First of all, we are not sure whether a melon is ripe or not. How to determine, we introduced a lot of information, such as the color of melon pattern, the thickness of pedicel, and the order of judging the introduction conditions is also very important. For example, I think the depth of melon pattern color is very important, and this information is relatively large. After the introduction, the information entropy of ripe melons will decrease rapidly, which makes us more and more sure about the information. This principle is used to judge decision trees. The color of the pattern and the thickness of the pedicel are not randomly selected, and the information to be selected is related to whether the melon is mature or not (according to information theory). Mutual information in information theory explains the size of correlation.

The important principle of information theory is that when we want to find a probability model for unknown events, this model should satisfy our existing data, but make no assumptions about the unknown. This is the principle of maximum entropy, which is different from the previous "bold assumption and careful argument". The premise of not making subjective assumptions is that there is enough data.

First of all, we should understand three characteristics of big data: 1) The data volume should be large enough; 2) The dimension of data should be sufficient; 3) If the data is complete and fully covered, sampling is not allowed.

The essence of this world is an uncertain world. The more information we know, the easier it is to eliminate uncertainty. With the development of big data, many artificial intelligence problems can be solved because our data is large enough.

If the amount of data is large enough, we will have enough information. The more the uncertainty in related fields is reduced, the faster the related research progress will be. The more dimensions of data, the better the correlation matching with the problem we want to solve. With multi-dimensional information, cross-validation can be done, thus further reducing the uncertainty of information; The integrity of data prevents the occurrence of small probability events, which covers the whole range of the environment where the events occur. Because of the progress of technology, the completeness of data collection can be called possible.

Big data emphasizes relevance, not causality. Since the world is uncertain, we can't find its causal relationship in some laws, but it doesn't prevent us from finding its relevance, such as placing snacks advertisements on movie rental websites, such as placing credit card advertisements and mortgage advertisements on coffee review and sales websites.

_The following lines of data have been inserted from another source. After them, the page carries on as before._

(** No blocker, slot already cleared (or never held): admit the next one. *)
Lemma admit_next s id d sc slots audit :
  queue_wf s → scope_of s id = Some sc → db_deployments s !! id = Some d →
  (∀ b, scope_of s b = Some sc → blocking s b = false) →
  slots = delete sc (db_slots s) →
  ∃ s', (next ← attempt (GetNextQueuedDeployment id);
         match next with
         | Err ErrNoRows => mret tt
         | Err e => fail e
         | Ok next =>
             CreateEnvironmentDeploymentSlot (d_EnvironmentID d) next;;
             AdmitQueuedDeployment next;;
             queueAudit next "deployment_queue_admitted"
         end) (set_pending_audit audit (set_slots slots s)) = Ok (tt, s') ∧ advanced s sc s'.
Proof.
  intros Hwf Hsc Hd Hnob ->. set (s0 := set_pending_audit audit (set_slots _ s)).
  unfold mbind at 1, tx_bind at 1, attempt, GetNextQueuedDeployment.
  change (in_scope_rows s0 id) with (in_scope_rows s id).
  set (rows := in_scope_rows s id (λ _ d, String.eqb (d_Status d) "queued")).
  assert (Hrows : ∀ m dm, (m, dm) ∈ rows ↔ scope_of s m = Some sc ∧
            db_deployments s !! m = Some dm ∧ d_Status dm = "queued").
  { intros m dm. unfold rows. rewrite elem_of_in_scope. setoid_rewrite String.eqb_eq. naive_solver. }
  destruct rows as [|[n dn] rest] eqn:Erows.
  - eexists. split; [done|]. apply adv_idle; [done|]. intros m Hm.
    unfold waiting_in_queue. destruct (db_deployments s !! m) as [dm|] eqn:Em; [|done].
    apply String.eqb_neq. intros Hq.
    assert ((m, dm) ∈ @nil (Z * Deployment)) as Hin by (by apply Hrows).
    set_solver.
  - destruct (proj1 (Hrows n dn)) as (Hn & Hdn & Hq); [left|].
    assert (Henv : d_EnvironmentID d = d_EnvironmentID dn).
    { apply scope_of_lookup in Hn as (? & ? & ? & ? & Hn), Hsc as (? & ? & ? & ? & Hsc). naive_solver. }
    assert (Hwf0 : queue_wf s0).
    { destruct Hwf as [Hk Hr He Hs]. split; [exact Hk|exact Hr|exact He|].
      cbn. intros sc' o [_ Ho]%lookup_delete_Some. by apply Hs. }
    rewrite Henv. unfold mbind, tx_bind.
    rewrite (wp_create_slot s0 sc n dn); [|done|done|done|apply lookup_delete_eq|].
    2: { cbn. intros k [Hne Hk]%lookup_delete_Some. apply (wf_slot _ Hwf) in Hk. congruence. }
    unfold AdmitQueuedDeployment, update_deployment, update_pk. cbn.
    rewrite Hdn, Hq. cbn. eexists. split; [done|]. unfold s0.
    rewrite insert_delete_eq.
    match goal with |- advanced s sc ?x =>
      replace x with (set_pending_audit (audit ++ [("deployment_queue_admitted", n)])
        (set_deployments (<[n := d_set_Status "pending" dn]> (db_deployments s))
          (set_slots (<[sc := n]> (db_slots s)) s))) by done end.
    apply adv_admitted; [done..|]. intros m dm Hm Hdm Hqm.
    destruct (sort_by_head deployment_le deployment_le_total deployment_le_trans
      (select_deployments s (λ k d, sql_eq (deployment_scope s d) sc &&
         String.eqb (d_Status d) "queued")) (n, dn) rest (m, dm)) as [[= -> ->]|Hle]; [| |by left|by right].
    + subst rows. unfold in_scope_rows in Erows. by rewrite Hsc in Erows.
    + apply elem_of_select. split; [done|]. rewrite andb_true_iff, sql_eq_true, String.eqb_eq.
      unfold scope_of in Hm. by rewrite Hdm in Hm.
Qed.

Lemma advanceDeploymentQueue_spec s id sc :
  queue_wf s → scope_of s id = Some sc →
  ∃ s', advanceDeploymentQueue id s = Ok (tt, s') ∧ advanced s sc s'.
Proof.
  intros Hwf Hsc. pose proof Hsc as Hsc'.
  apply scope_of_lookup in Hsc' as (d & rel & Hd & Hrel & Esc).
  unfold advanceDeploymentQueue.
  unfold mbind at 1, tx_bind at 1, GetDeployment. rewrite Hd.
  unfold mbind at 1, tx_bind at 1, ListDeploymentQueueBlockers, read at 1.
  unfold mbind at 1, tx_bind at 1. rewrite (get_slot_result s id sc Hsc).
  destruct (fst <$> in_scope_rows s id (is_blocker s)) as [|b rest] eqn:Ebl.
  - assert (Hnob : ∀ b, scope_of s b = Some sc → blocking s b = false).
    { intros b Hb. apply not_true_iff_false. intros Hbl.
      assert (b ∈ fst <$> in_scope_rows s id (is_blocker s)) as Hin
        by (apply elem_of_blockers; eauto). rewrite Ebl in Hin. set_solver. }
    destruct (db_slots s !! sc) as [o|] eqn:Eo.
    + set (audit := db_pending_audit s ++ [("deployment_queue_released", o)]).
      destruct (admit_next s id d sc (delete sc (db_slots s)) audit) as (s' & Hs' & Hadv); [done..|].
      exists s'. split; [|done]. rewrite <-Hs', <-(filter_slot s sc o Hwf Eo). done.
    + destruct (admit_next s id d sc (db_slots s) (db_pending_audit s)) as (s' & Hs' & Hadv);
        [done..|by rewrite delete_id|]. exists s'. split; [|done].
      rewrite <-Hs', set_slots_same, set_pending_same. done.
  - destruct (proj1 (elem_of_blockers s id b)) as (sc' & Hid & Hb & Hbl); [rewrite Ebl; left|].
    assert (sc' = sc) as -> by congruence.
    destruct (db_slots s !! sc) as [o|] eqn:Eo.
    + exists s. split; [done|]. by apply (adv_blocked s sc b o).
    + eexists. split; [|by apply (adv_claimed s sc b)].
      pose proof Hb as Hb'. apply scope_of_lookup in Hb' as (db & relb & Hdb & Hrelb & Esc').
      cbn. unfold mbind, tx_bind, mret, tx_ret.
      replace (d_EnvironmentID d) with (d_EnvironmentID db) by congruence.
      apply wp_create_slot; [done..|]. intros k Hk. pose proof (wf_slot _ Hwf _ _ Hk). congruence.
Qed.
End advance.

(** ** The contract is kept *)
Section advanced_facts.
Context (s s' : DB) (sc : Z * Z) (Hadv : advanced s sc s') (Hwf : queue_wf s).

Lemma advanced_releases : db_releases s' = db_releases s.
Proof using Hadv. by destruct Hadv. Qed.

Lemma advanced_tables :
  db_claims s' = db_claims s ∧ db_runs s' = db_runs s ∧ db_environments s' = db_environments s.
Proof using Hadv. by destruct Hadv. Qed.

(** Apart from the status of the admitted deployment, rows are unchanged. *)
Lemma advanced_deployment id :
  db_deployments s' !! id = db_deployments s !! id ∨
  (scope_of s id = Some sc ∧ ∃ d, db_deployments s !! id = Some d ∧
     d_Status d = "queued" ∧ db_deployments s' !! id = Some (d_set_Status "pending" d)).
Proof using Hadv.
  destruct Hadv as [| | |n d audit Hn Hscn Hd Hq]; [by left..|]. cbn.
  destruct (decide (n = id)) as [<-|Hne]; [right|left; by rewrite lookup_insert_ne].
  rewrite lookup_insert_eq. eauto.
Qed.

This is the result of clicking on the big data sharing advertisement, although we don't know the causal relationship. But this correlation also helps us to improve the click-through rate of advertisements. We should learn to accept this answer without knowing the reason. If we are willing to accept it, we will jump out of the way of mechanical thinking and only pursue causality.

The era of big data has arrived. Our way of thinking should stop thinking only in a familiar mechanical way and dare to accept answers without cause and effect.

I wish everyone can improve their thinking.

-Yi Ming was in Chengdu on August 3 1 2009.